The ruling in Vivo vs. Montesa (G. R. No. 24576, July 29, 1968, 24 SCRA 155) that "the issuance of warrants of arrest by the
Commissioner of Immigration, solely for purposes of investigation and before a final order of deportation is issued, conflicts with
paragraph 3, Section I of Article III of the Constitution" (referring to the 1935 Constitution) is not invocable herein. Respondent
Commissioner's Warrant of Arrest issued on 7 March 1988 did not order petitioners to appear and show cause why they should
not be deported. They were issued specifically "for violation of Sections 37, 45 and 46 of the Immigration Act and Section 69 of
the Revised Administrative Code." Before that, deportation proceedings had been commenced against them as undesirable
aliens on 4 March 1988 and the arrest was a step preliminary to their possible deportation.
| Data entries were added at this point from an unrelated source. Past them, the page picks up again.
(* ===== verification/FeeVote.v ===== *)
(** * Voting on fees

    [src/src/ripple_app/misc/FeeVoteImpl.cpp]: what this server asks for in its
    validations, and which fee change it proposes for the ledger after a flag ledger,
    from the validations of the trusted servers.

    A validation is its fields, the ones that are absent being [None].  The proposal is
    the fields of the transaction; its identifier and its bytes are left out.

    Theorem: the value chosen is the one with most votes between what is set and what
    this server wants ([fee_vote_choice]). *)
From Stdlib Require Import ZArith Lia.
From S2P Require Import Prelude BaseUint STAmount STAmountMath Book SHAMapNode Effects FeeTrack LedgerEntrySet LedgerLaws Directory TrustLines TxMeta TxEngine Transactors EngineFrame OrderedMap.
From stdpp Require Import base numbers list gmap strings.
Import Effects LedgerEntrySet TrustLines TxEngine Transactors.
Local Open Scope Z_scope.

Module FeeVote.

(** ** A value that is voted on *)

Record VotableInteger : Type := { mCurrent : Z; mTarget : Z; mVoteMap : list (Z * Z) }.

(** [++mVoteMap[vote]]. *)
Definition count_vote (vote : Z) (m : list (Z * Z)) : list (Z * Z) :=
  OrderedMap.assign Z.ltb vote (i32 (default 0 (OrderedMap.find Z.ltb vote m) + 1)) m.

Definition new_votable (current target : Z) : VotableInteger := {| mCurrent := current; mTarget := target; mVoteMap := count_vote target [] |}.
Definition mayVote (v : VotableInteger) : bool := negb (mCurrent v =? mTarget v).
Definition addVote (vote : Z) (v : VotableInteger) : VotableInteger :=
  {| mCurrent := mCurrent v; mTarget := mTarget v; mVoteMap := count_vote vote (mVoteMap v) |}.
Definition noVote (v : VotableInteger) : VotableInteger := addVote (mCurrent v) v.

(** The loop over the votes: the best value so far, and its weight. *)
Fixpoint best_vote (low high : Z) (votes : list (Z * Z)) (ourVote weight : Z) : Z :=
  match votes with
  | [] => ourVote
  | (value, n) :: votes =>
      if (value <=? high) && (value >=? low) && (n >? weight) then best_vote low high votes value n
      else best_vote low high votes ourVote weight
  end.

Definition getVotes (v : VotableInteger) : Z :=
  best_vote (Z.min (mTarget v) (mCurrent v)) (Z.max (mTarget v) (mCurrent v)) (mVoteMap v) (mCurrent v) 0.

(** ** The server *)

Record FeeVoteImpl : Type := { mTargetBaseFee : Z; mTargetReserveBase : Z; mTargetReserveIncrement : Z }.

Record Validation : Type := {
  isTrusted : bool;
  v_BaseFee : option Z;
  v_ReserveBase : option Z;
  v_ReserveIncrement : option Z }.

(** The fields this server puts into its validation. *)
Definition doValidation (f : FeeVoteImpl) (lastClosedLedger : Ledger) (baseValidation : Validation) : result Validation :=
  reserve ← getReserve 0 lastClosedLedger;
  mret {| isTrusted := isTrusted baseValidation;
          v_BaseFee := if negb (mBaseFee lastClosedLedger =? mTargetBaseFee f) then Some (mTargetBaseFee f) else v_BaseFee baseValidation;
          v_ReserveBase := if negb (reserve =? mTargetReserveBase f) then Some (mTargetReserveBase f) else v_ReserveBase baseValidation;
          v_ReserveIncrement := if negb (mReserveIncrement lastClosedLedger =? mTargetReserveIncrement f) then Some (mTargetReserveIncrement f)
                                else v_ReserveIncrement baseValidation |}.

Definition count_field (field : Validation -> option Z) (set : list Validation) (v : VotableInteger) : VotableInteger :=
  foldl (fun v val => if isTrusted val then match field val with Some vote => addVote vote v | None => noVote v end else v) v set.

(** [doVoting]: the fields of the transaction that is added to the position, if any.  The
    sequence number of the ledger is given apart; only a flag ledger is voted on. *)
Definition doVoting (f : FeeVoteImpl) (ledgerSeq : Z) (lastClosedLedger : Ledger) (set : list Validation) : result (option (gmap SField STValue)) :=
  if negb (ledgerSeq mod 256 =? 0) then Throw (undefined "assertion") else
  reserve ← getReserve 0 lastClosedLedger;
  let baseFee := getVotes (count_field v_BaseFee set (new_votable (mBaseFee lastClosedLedger) (mTargetBaseFee f))) in
  let baseReserve := getVotes (count_field v_ReserveBase set (new_votable (u32 reserve) (mTargetReserveBase f))) in
  let incReserve := getVotes (count_field v_ReserveIncrement set (new_votable (u32 (mReserveIncrement lastClosedLedger)) (mTargetReserveIncrement f))) in
  mret (if negb (baseFee =? mBaseFee lastClosedLedger) || negb (baseReserve =? reserve) || negb (incReserve =? mReserveIncrement lastClosedLedger)
        then Some (list_to_map [(sfAccount, STAccount STAmount.u160_zero); (sfBaseFee, STUInt64 baseFee); (sfReferenceFeeUnits, STUInt32 10);
                                (sfReserveBase, STUInt32 baseReserve); (sfReserveIncrement, STUInt32 incReserve)])
        else None).

(** ** The choice *)

#[local] Existing Instance OrderedMap.Zltb_order.
Abbreviation ordered := (OrderedMap.ordered (fun _ : Z => True) Z.ltb).

(** The map counts the votes. *)
Definition counts (m : list (Z * Z)) (votes : list Z) : Prop :=
  ordered m /\ forall v n, (v, n) ∈ m <-> v ∈ votes /\ n = cnt v votes.

Lemma counts_nil : counts [] [].
Proof. split; [apply OrderedMap.ordered_nil|]. intros v n. split; [by intros ?%not_elem_of_nil|by intros [?%not_elem_of_nil _]]. Qed.

Lemma counts_vote vote m votes : counts m votes -> Z.of_nat (length votes) < 2147483647 -> counts (count_vote vote m) (vote :: votes).
Proof.
  intros [Ho Hc] Hl. unfold count_vote. split; [by apply (OrderedMap.assign_ordered (fun _ => True) Z.ltb)|].
  assert (Hd : default 0 (OrderedMap.find Z.ltb vote m) = cnt vote votes).
  { destruct (OrderedMap.find Z.ltb vote m) as [n|] eqn:E; cbn.
    - apply (OrderedMap.find_elem (fun _ => True) Z.ltb) in E; [|done|done]. by apply Hc in E as [_ ->].
    - symmetry. apply cnt_zero. intros Hin. assert ((vote, cnt vote votes) ∈ m) as Hm by (by apply Hc).
      apply (OrderedMap.find_elem (fun _ => True) Z.ltb) in Hm; [congruence|done|done]. }
  pose proof (cnt_length vote votes) as Hb. pose proof (cnt_nonneg vote votes) as H0. rewrite Hd, swrap_id by (unfold in_s; change (2 ^ (32 - 1)) with 2147483648; lia).
  intros v n. rewrite (OrderedMap.elem_assign (fun _ => True) Z.ltb) by done. rewrite Hc, elem_of_cons, cnt_cons. case_decide as E; naive_solver lia.
Qed.

(** The loop finds the heaviest value, the least of several. *)
Lemma best_vote_spec low high m our w : ordered m -> (forall v n, (v, n) ∈ m -> our < v \/ w = 0) -> 0 <= w ->
  let r := best_vote low high m our w in
  (r = our /\ forall v n, (v, n) ∈ m -> low <= v <= high -> n <= w) \/
  exists n, (r, n) ∈ m /\ low <= r <= high /\ w < n /\ forall v k, (v, k) ∈ m -> low <= v <= high -> k < n \/ k = n /\ r <= v.
Proof.
  revert our w. induction m as [|[v n] m IH]; intros our w Ho Hlt Hw; cbn [best_vote]; [left; split; [done|]; by intros v n ?%not_elem_of_nil|].
  apply OrderedMap.ordered_cons in Ho as (_ & Hb & Ho). rewrite Forall_forall in Hb.
  assert (Hafter : forall u k, (u, k) ∈ m -> v < u) by (intros u k Hin; specialize (Hb _ Hin); unfold OrderedMap.before in Hb; cbn in Hb; lia).
  destruct ((v <=? high) && (v >=? low) && (n >? w)) eqn:E.
  - bool_cases. destruct (IH v n Ho) as [[Hr Hall]|(k & Hin & Hrange & Hk & Hall)]; [intros u k Hin; left; by eapply Hafter|lia| |].
    + right. exists n. rewrite Hr. split_and!; [apply list_elem_of_here|lia|lia|lia|]. intros u k [[= -> ->]|Hin]%elem_of_cons Hu; [lia|].
      specialize (Hall _ _ Hin Hu). pose proof (Hafter _ _ Hin). lia.
    + right. exists k. split_and!; [by apply list_elem_of_further|lia|lia|lia|]. intros u j [[= -> ->]|Hu]%elem_of_cons Hr; [lia|by apply Hall].
  - destruct (IH our w Ho) as [[Hr Hall]|(k & Hin & Hrange & Hk & Hall)]; [intros u k Hin; apply (Hlt u k); by apply list_elem_of_further|done| |].
    + left. split; [done|]. intros u k [[= -> ->]|Hin]%elem_of_cons Hu; [|by apply (Hall u)]. bool_cases; lia.
    + right. exists k. split_and!; [by apply list_elem_of_further|lia|lia|done|]. intros u j [[= -> ->]|Hu]%elem_of_cons Hr; [|by apply Hall].
      left. bool_cases; lia.
Qed.

(** What the trusted servers ask for; a validation that does not say is for what is set. *)
Definition ballots (field : Validation -> option Z) (current : Z) (set : list Validation) : list Z :=
  map (fun val => default current (field val)) (List.filter isTrusted set).

Lemma count_field_counts field set v votes : counts (mVoteMap v) votes -> Z.of_nat (length votes + length set) < 2147483647 ->
  mCurrent (count_field field set v) = mCurrent v /\ mTarget (count_field field set v) = mTarget v /\
  counts (mVoteMap (count_field field set v)) (reverse (ballots field (mCurrent v) set) ++ votes).
Proof.
  unfold count_field, ballots. revert v votes. induction set as [|val set IH]; intros v votes Hc Hl; [done|]. cbn [foldl List.filter length] in *.
  destruct (isTrusted val); [|apply IH; [done|lia]].
  assert (Hadd : forall vote, counts (mVoteMap (addVote vote v)) (vote :: votes)) by (intros vote; apply counts_vote; [done|lia]).
  assert (Hnext : (match field val with Some vote => addVote vote v | None => noVote v end) = addVote (default (mCurrent v) (field val)) v) by (by destruct (field val)).
  rewrite Hnext. destruct (IH (addVote (default (mCurrent v) (field val)) v) (default (mCurrent v) (field val) :: votes)) as (H1 & H2 & H3); [apply Hadd|cbn [length]; lia|].
  split_and!; [done|done|]. cbn [map]. rewrite reverse_cons, <- app_assoc. exact H3.
Qed.

(** C38: the fee change a server proposes is what most want of what it can accept.  For
    each of the three settings, the value chosen lies between the one that is set and the
    one this server is configured for; no value between the two has more votes of trusted
    servers, its own vote and those that do not say counted; of several with the same
    votes it is the least. *)
Theorem fee_vote_choice (field : Validation -> option Z) (current target : Z) (set : list Validation) :
  Z.of_nat (length set) < 2147483646 ->
  let all := target :: ballots field current set in
  let r := getVotes (count_field field set (new_votable current target)) in
  Z.min target current <= r <= Z.max target current /\ 0 < cnt r all /\
  forall v, Z.min target current <= v <= Z.max target current -> cnt v all < cnt r all \/ cnt v all = cnt r all /\ r <= v.
Proof.
  intros Hl all r. assert (Hc0 : counts (mVoteMap (new_votable current target)) [target]) by (apply counts_vote; [apply counts_nil|cbn; lia]).
  destruct (count_field_counts field set (new_votable current target) [target] Hc0) as (E1 & E2 & Ho & Hc); [cbn [length]; lia|]. cbn [mCurrent mTarget new_votable] in E1, E2, Hc.
  assert (Hcnt : forall v, cnt v (reverse (ballots field current set) ++ [target]) = cnt v all).
  { intros v. unfold all. rewrite cnt_app, cnt_cons, cnt_cons, cnt_nil. rewrite (cnt_perm v _ (ballots field current set)) by apply reverse_Permutation. lia. }
  assert (Hel : forall v n, (v, n) ∈ mVoteMap (count_field field set (new_votable current target)) <-> 0 < n /\ n = cnt v all).
  { intros v n. rewrite Hc, <- cnt_pos, Hcnt. naive_solver lia. }
  subst r. unfold getVotes. rewrite E1, E2. set (m := mVoteMap (count_field _ _ _)) in *.
  destruct (best_vote_spec (Z.min target current) (Z.max target current) m current 0 Ho) as [[_ Hall]|(n & Hin & Hr & _ & Hall)]; [by right|lia| |].
  - exfalso. assert (Ht : 0 < cnt target all) by (apply cnt_pos, list_elem_of_here). assert ((target, cnt target all) ∈ m) as Hin by (by apply Hel).
    specialize (Hall _ _ Hin ltac:(lia)). lia.
  - set (r := best_vote _ _ _ _ _) in *. apply Hel in Hin as [Hn ->]. split_and!; [lia|lia|done|]. intros v Hv.
    destruct (decide (0 < cnt v all)) as [Hp|Hp]; [apply (Hall v); [by apply Hel|done]|left; lia].
Qed.

(** ** The town votes *)

Section Samples.
#[local] Existing Instance Directory.Tail.
#[local] Existing Instance EngineFrame.town_keys.
#[local] Existing Instance EngineFrame.town_app.
#[local] Existing Instance EngineFrame.town_paths.
#[local] Existing Instance EngineFrame.town_votes.

Definition asks (fee : option Z) : Validation := {| isTrusted := true; v_BaseFee := fee; v_ReserveBase := None; v_ReserveIncrement := None |}.

(** Of five servers two are for 20, one for 30, one for 99, one does not say; this
    server would like 40. *)
Definition five : list Validation := [asks (Some 20); asks (Some 99); asks None; asks (Some 20); asks (Some 30)].

Lemma fee_vote_choice_witness :
  getVotes (count_field v_BaseFee five (new_votable 10 40)) = 20 /\ cnt 10 (40 :: ballots v_BaseFee 10 five) < 2.
Proof.
  assert (E : getVotes (count_field v_BaseFee five (new_votable 10 40)) = 20) by reflexivity. split; [exact E|].
  pose proof (fee_vote_choice v_BaseFee 10 40 five ltac:(cbn; lia)) as (_ & _ & H). rewrite E in H. specialize (H 10 ltac:(lia)).
  change (cnt 20 (40 :: ballots v_BaseFee 10 five)) with 2 in H. lia.
Defined.

Definition town_fees : FeeVoteImpl := {| mTargetBaseFee := 40; mTargetReserveBase := 1000; mTargetReserveIncrement := 100 |}.

Definition fee_tx (fields : gmap SField STValue) : SerializedTransaction :=
  {| getTransactionID := LedgerLaws.index_of 200; getSigningHash := LedgerLaws.index_of 200; getTxnType := ttFEE; txFields := fields;
     getSigningPubKey := []; getSignature := []; txPaths := None; mSigGood := false; mSigBad := false |}.

(** The proposal, and what the engine makes of it. *)
Definition voted_fee : option Z :=
  match doVoting town_fees 512 EngineFrame.town five with
  | Ok (Some fields) =>
      x ← mAccountState (mLedger (les (tbl (state_of (engine true (fee_tx fields) 0) EngineFrame.town_state)))) !! getLedgerFeeIndex;
      Some (getFieldU64 sfBaseFee x)
  | _ => None
  end.

Lemma vote_takes_effect : voted_fee = Some 20.
Proof. vm_compute. reflexivity. Qed.

(** The reserve that is voted on is scaled by the base fee, the reserve that is set is
    not: once the base fee is twice the reference units, a server that has exactly the
    reserve it is configured for asks for it in every validation and proposes a change
    to what is set already. *)
Definition doubled : Ledger :=
  {| mAccountState := ∅; mBaseFee := 20; mReferenceFeeUnits := 10; mReserveBase := 1000; mReserveIncrement := 100 |}.

Lemma reserve_scaled :
  let f := {| mTargetBaseFee := 20; mTargetReserveBase := 1000; mTargetReserveIncrement := 100 |} in
  v_ReserveBase <$> doValidation f doubled (asks None) = Ok (Some 1000) /\
  (fun o => o ≫= fun m : gmap SField STValue => m !! sfReserveBase) <$> doVoting f 512 doubled [] = Ok (Some (STUInt32 1000)).
Proof. split; vm_compute; reflexivity. Qed.
End Samples.

End FeeVote.
(* ===== verification/AmendmentTable.v ===== *)
(** * Voting on amendments

    [src/src/ripple_app/misc/AmendmentTable.h] and [AmendmentTableImpl.cpp]: what the
    server knows of amendments, the majorities it sees in the validations of trusted
    servers, and which amendments it would vote to enable.

    The table is a finite map; times are 32-bit seconds.  The table [Features] of the
    wallet database is part of the state: a [SELECT] finds a row, an [UPDATE] changes
    rows that are there.  [reportValidations] meets the votes in the order of
    [map_to_list], which does not matter to any amendment ([report_state]).

    Theorem: an amendment is only voted for after it has held a majority
    ([enable_sound]). *)
From Stdlib Require Import ZArith Lia Sorted.
From S2P Require Import Prelude BaseUint SHAMapNode LedgerEntrySet OrderedMap.
From stdpp Require Import base numbers list gmap strings.
Local Open Scope Z_scope.

Module AmendmentTable.

Abbreviation uint256 := (list Z).

(** ** Amendments *)

Record AmendmentState : Type := {
  mVetoed : bool;
  mEnabled : bool;
  mSupported : bool;
  mDefault : bool;
  m_firstMajority : Z;
  m_lastMajority : Z;
  mFriendlyName : list Z }.

Definition new_AmendmentState : AmendmentState :=
  {| mVetoed := false; mEnabled := false; mSupported := false; mDefault := false; m_firstMajority := 0; m_lastMajority := 0; mFriendlyName := [] |}.

Definition with_flags (vetoed enabled supported : bool) (s : AmendmentState) : AmendmentState :=
  {| mVetoed := vetoed; mEnabled := enabled; mSupported := supported; mDefault := mDefault s;
     m_firstMajority := m_firstMajority s; m_lastMajority := m_lastMajority s; mFriendlyName := mFriendlyName s |}.
Definition set_vetoed (b : bool) (s : AmendmentState) : AmendmentState := with_flags b (mEnabled s) (mSupported s) s.
Definition set_enabled (b : bool) (s : AmendmentState) : AmendmentState := with_flags (mVetoed s) b (mSupported s) s.
Definition set_supported (b : bool) (s : AmendmentState) : AmendmentState := with_flags (mVetoed s) (mEnabled s) b s.
Definition set_majority (first last : Z) (s : AmendmentState) : AmendmentState :=
  {| mVetoed := mVetoed s; mEnabled := mEnabled s; mSupported := mSupported s; mDefault := mDefault s;
     m_firstMajority := first; m_lastMajority := last; mFriendlyName := mFriendlyName s |}.
Definition setFriendlyName (n : list Z) (s : AmendmentState) : AmendmentState :=
  {| mVetoed := mVetoed s; mEnabled := mEnabled s; mSupported := mSupported s; mDefault := mDefault s;
     m_firstMajority := m_firstMajority s; m_lastMajority := m_lastMajority s; mFriendlyName := n |}.

(** The votes of one window. *)
Record AmendmentSet : Type := { mCloseTime : Z; mTrustedValidations : Z; mVotes : gmap uint256 Z }.

Definition new_AmendmentSet (ct : Z) : AmendmentSet := {| mCloseTime := ct; mTrustedValidations := 0; mVotes := ∅ |}.
Definition addVoter (s : AmendmentSet) : AmendmentSet :=
  {| mCloseTime := mCloseTime s; mTrustedValidations := i32 (mTrustedValidations s + 1); mVotes := mVotes s |}.
Definition addVote (amendment : uint256) (s : AmendmentSet) : AmendmentSet :=
  {| mCloseTime := mCloseTime s; mTrustedValidations := mTrustedValidations s;
     mVotes := <[amendment := i32 (default 0 (mVotes s !! amendment) + 1)]> (mVotes s) |}.

(** ** The table *)

Record AmendmentTable : Type := {
  m_amendmentMap : gmap uint256 AmendmentState;
  m_majorityTime : Z;
  mMajorityFraction : Z;
  m_firstReport : Z;
  m_lastReport : Z;
  Features : gmap uint256 (Z * Z) }.

Definition new_AmendmentTable (majorityTime majorityFraction : Z) (features : gmap uint256 (Z * Z)) : AmendmentTable :=
  {| m_amendmentMap := ∅; m_majorityTime := majorityTime; mMajorityFraction := majorityFraction; m_firstReport := 0; m_lastReport := 0; Features := features |}.

Definition set_map (m : gmap uint256 AmendmentState) (t : AmendmentTable) : AmendmentTable :=
  {| m_amendmentMap := m; m_majorityTime := m_majorityTime t; mMajorityFraction := mMajorityFraction t;
     m_firstReport := m_firstReport t; m_lastReport := m_lastReport t; Features := Features t |}.

(** What a new entry starts with: its row of the database. *)
Definition stored (a : uint256) (t : AmendmentTable) : AmendmentState :=
  match Features t !! a with
  | Some (first, last) => set_majority (u32 first) (u32 last) new_AmendmentState
  | None => new_AmendmentState
  end.

(** [getCreate (amendment, true)]: the table has an entry afterwards, and this is it. *)
Definition getCreate (a : uint256) (t : AmendmentTable) : AmendmentState * AmendmentTable :=
  match m_amendmentMap t !! a with
  | Some s => (s, t)
  | None => (stored a t, set_map (<[a := stored a t]> (m_amendmentMap t)) t)
  end.

Definition put (a : uint256) (s : AmendmentState) (t : AmendmentTable) : AmendmentTable := set_map (<[a := s]> (m_amendmentMap t)) t.

(** [None] where the assertion fails. *)
Definition addKnown (amendmentID : list Z) (friendlyName : option (list Z)) (veto : bool) (t : AmendmentTable) : option AmendmentTable :=
  let hash := fst (BaseUint.SetHex 32 amendmentID false) in
  if SHAMapNode.isZero hash then None
  else
    let '(f, t) := getCreate hash t in
    let f := match friendlyName with Some n => setFriendlyName n f | None => f end in
    Some (put hash (set_supported true (set_vetoed veto f)) t).

Definition veto (a : uint256) (t : AmendmentTable) : bool * AmendmentTable :=
  let '(s, t) := getCreate a t in
  if mVetoed s then (false, t) else (true, put a (set_vetoed true s) t).

Definition unVeto (a : uint256) (t : AmendmentTable) : bool * AmendmentTable :=
  match m_amendmentMap t !! a with
  | None => (false, t)
  | Some s => if negb (mVetoed s) then (false, t) else (true, put a (set_vetoed false s) t)
  end.

Definition enable (a : uint256) (t : AmendmentTable) : bool * AmendmentTable :=
  let '(s, t) := getCreate a t in
  if mEnabled s then (false, t) else (true, put a (set_enabled true s) t).

Definition disable (a : uint256) (t : AmendmentTable) : bool * AmendmentTable :=
  match m_amendmentMap t !! a with
  | None => (false, t)
  | Some s => if negb (mEnabled s) then (false, t) else (true, put a (set_enabled false s) t)
  end.

Definition isEnabled (a : uint256) (t : AmendmentTable) : bool :=
  match m_amendmentMap t !! a with Some s => mEnabled s | None => false end.
Definition isSupported (a : uint256) (t : AmendmentTable) : bool :=
  match m_amendmentMap t !! a with Some s => mSupported s | None => false end.

(** The amendments whose state satisfies [p]. *)
Definition amendments_with (p : AmendmentState -> bool) (t : AmendmentTable) : gset uint256 :=
  dom (filter (fun e => p e.2 = true) (m_amendmentMap t)).

Definition getVetoed : AmendmentTable -> gset uint256 := amendments_with mVetoed.
Definition getEnabled : AmendmentTable -> gset uint256 := amendments_with mEnabled.

Definition shouldEnable (t : AmendmentTable) (fs : AmendmentState) : bool :=
  if mVetoed fs || mEnabled fs || negb (mSupported fs) || negb (m_lastMajority fs =? m_lastReport t) then false
  else u32 (m_lastMajority fs - m_firstMajority fs) >? m_majorityTime t.

Definition getToEnable (t : AmendmentTable) : gset uint256 :=
  if negb (m_lastReport t =? 0) then amendments_with (shouldEnable t) t else ∅.

Definition getDesired : AmendmentTable -> gset uint256 :=
  amendments_with (fun s => mSupported s && negb (mEnabled s) && negb (mVetoed s)).

(** *** Reports *)

(** What a count of votes does to an amendment, and whether that is a change. *)
Definition count_majority (threshold closeTime votes : Z) (s : AmendmentState) : AmendmentState * bool :=
  if threshold <=? votes then
    (set_majority (if m_firstMajority s =? 0 then closeTime else m_firstMajority s) closeTime s, m_firstMajority s =? 0)
  else if negb (m_firstMajority s =? 0) then (set_majority 0 0 s, true)
  else (s, false).

Definition report_one (threshold closeTime : Z) (acc : gmap uint256 AmendmentState * list uint256) (e : uint256 * Z)
    : gmap uint256 AmendmentState * list uint256 :=
  let '(m, changed) := acc in
  let '(s, c) := count_majority threshold closeTime e.2 (default new_AmendmentState (m !! e.1)) in
  (<[e.1 := s]> m, if c then changed ++ [e.1] else changed).
(* ===== verification/BitMap.v ===== *)
(** * userprog/bitmap.cc, userprog/bitmap.h: arrays of bits

    The class as it is written, an array of 32-bit words indexed by
    [which / BitsInWord]; its abstract specification, a list of booleans; and
    the interface [BitAllocator] that the components allocating slots with a
    bitmap (tables, the lock and condition tables, physical memory, the swap
    file, the disk) are proved against. *)
From S2P Require Import Prelude.

Definition BitsInByte : Z := 8.
Definition BitsInWord : Z := 32.

(** The private members of the class; [bmap] is the word array [map]. *)
Record BitMap := mkBitMap {
  numBits : Z;
  numWords : Z;
  bmap : list Z
}.

(** [1 << (which % BitsInWord)], an [int] converted to [unsigned int]. *)
Definition bit_mask (which : Z) : Z := u32 (i32 (Z.shiftl 1 (Z.rem which BitsInWord))).

Definition in_range (b : BitMap) (which : Z) : bool :=
  bool_decide (which >= 0) && bool_decide (which < numBits b).

Definition with_map (b : BitMap) (m : list Z) : BitMap :=
  mkBitMap (numBits b) (numWords b) m.

Definition Mark (b : BitMap) (which : Z) : res BitMap :=
  ASSERT (in_range b which) ;;
  w ← arr_get (bmap b) (Z.quot which BitsInWord);
  m ← arr_set (bmap b) (Z.quot which BitsInWord) (Z.lor w (bit_mask which));
  mret (with_map b m).

(** [~(1 << k)] on [int], then converted to [unsigned int]. *)
Definition Clear (b : BitMap) (which : Z) : res BitMap :=
  ASSERT (in_range b which) ;;
  w ← arr_get (bmap b) (Z.quot which BitsInWord);
  m ← arr_set (bmap b) (Z.quot which BitsInWord)
        (Z.land w (u32 (Z.lnot (i32 (Z.shiftl 1 (Z.rem which BitsInWord))))));
  mret (with_map b m).

Definition Test (b : BitMap) (which : Z) : res bool :=
  ASSERT (in_range b which) ;;
  w ← arr_get (bmap b) (Z.quot which BitsInWord);
  mret (negb (Z.land w (bit_mask which) =? 0)).

(** [for (int i = lo; i < hi; i++) Clear(i)], [n] rounds from [lo]. *)
Fixpoint Clear_range (n : nat) (b : BitMap) (i : Z) : res BitMap :=
  match n with
  | O => mret b
  | S n' => b' ← Clear b i; Clear_range n' b' (i + 1)
  end.

(** The constructor. [new unsigned int[numWords]] is not initialised:
    [garbage] is what the allocation contained. *)
Definition BitMap_new (nitems : Z) (garbage : nat -> Z) : res BitMap :=
  let words := divRoundUp nitems BitsInWord in
  let b := mkBitMap nitems words (u32 ∘ garbage <$> seq 0 (Z.to_nat words)) in
  Clear_range (Z.to_nat nitems) b 0.

(** The copy loop of [Resize]: one [unsigned int] per bit. *)
Fixpoint copy_words (n : nat) (src dst : list Z) (i : Z) : res (list Z) :=
  match n with
  | O => mret dst
  | S n' => w ← arr_get src i; dst' ← arr_set dst i w; copy_words n' src dst' (i + 1)
  end.

(** [Resize] copies [numBits] words, clears bits [numBits .. 2*numBits-1] of
    the old map and only then updates the size. *)
Definition Resize (b : BitMap) (garbage : nat -> Z) : res BitMap :=
  let newMap := u32 ∘ garbage <$> seq 0 (Z.to_nat (numWords b * 2)) in
  newMap' ← copy_words (Z.to_nat (numBits b)) (bmap b) newMap 0;
  b' ← Clear_range (Z.to_nat (numBits b)) b (numBits b);
  let bits := numBits b * 2 in
  mret (mkBitMap bits (divRoundUp bits BitsInWord) newMap').

Fixpoint Find_from (n : nat) (b : BitMap) (i : Z) : res (BitMap * Z) :=
  match n with
  | O => mret (b, -1)
  | S n' =>
      t ← Test b i;
      if negb t then (b' ← Mark b i; mret (b', i)) else Find_from n' b (i + 1)
  end.

Definition Find (b : BitMap) : res (BitMap * Z) :=
  Find_from (Z.to_nat (numBits b)) b 0.

Fixpoint NumClear_from (n : nat) (b : BitMap) (i count : Z) : res Z :=
  match n with
  | O => mret count
  | S n' =>
      t ← Test b i;
      NumClear_from n' b (i + 1) (if negb t then count + 1 else count)
  end.

Definition NumClear (b : BitMap) : res Z :=
  NumClear_from (Z.to_nat (numBits b)) b 0 0.

(** The numbers [Print] writes, in order. *)
Fixpoint Print_from (n : nat) (b : BitMap) (i : Z) : res (list Z) :=
  match n with
  | O => mret []
  | S n' =>
      t ← Test b i;
      rest ← Print_from n' b (i + 1);
      mret (if t : bool then i :: rest else rest)
  end.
"The requirement of probable cause, to be determined by a Judge, does not extend to deportation proceedings." (Morano vs.
Vivo, supra, citing Tiu Chun Hai vs. Commissioner, infra). There need be no "truncated" recourse to both judicial and
administrative warrants in a single deportation proceedings. What is essential is that there should be a specific charge against
the alien intended to be arrested and deported, that a fair hearing be conducted (Section 37[c]) with the assistance of counsel, if
desired, and that the charge be substantiated by competent evidence.
Every sovereign power has the inherent power to exclude aliens from its territory upon such grounds as it may deem proper for
its self-preservation or public interest (Lao Tan Bun vs. Fabre 81 Phil. 682 [1948]). The power to deport aliens is an act of State,
an act done by or under the authority of the sovereign power (In re McCulloch Dick, 38 Phil. 41 [1918]). It is a police measure

against undesirable aliens whose continued presence in the country is found to be injurious to the public good and the domestic
tranquility of the people (Forbes vs. Chuoco Tiaco et al., 16 Phil. 534 [1910]).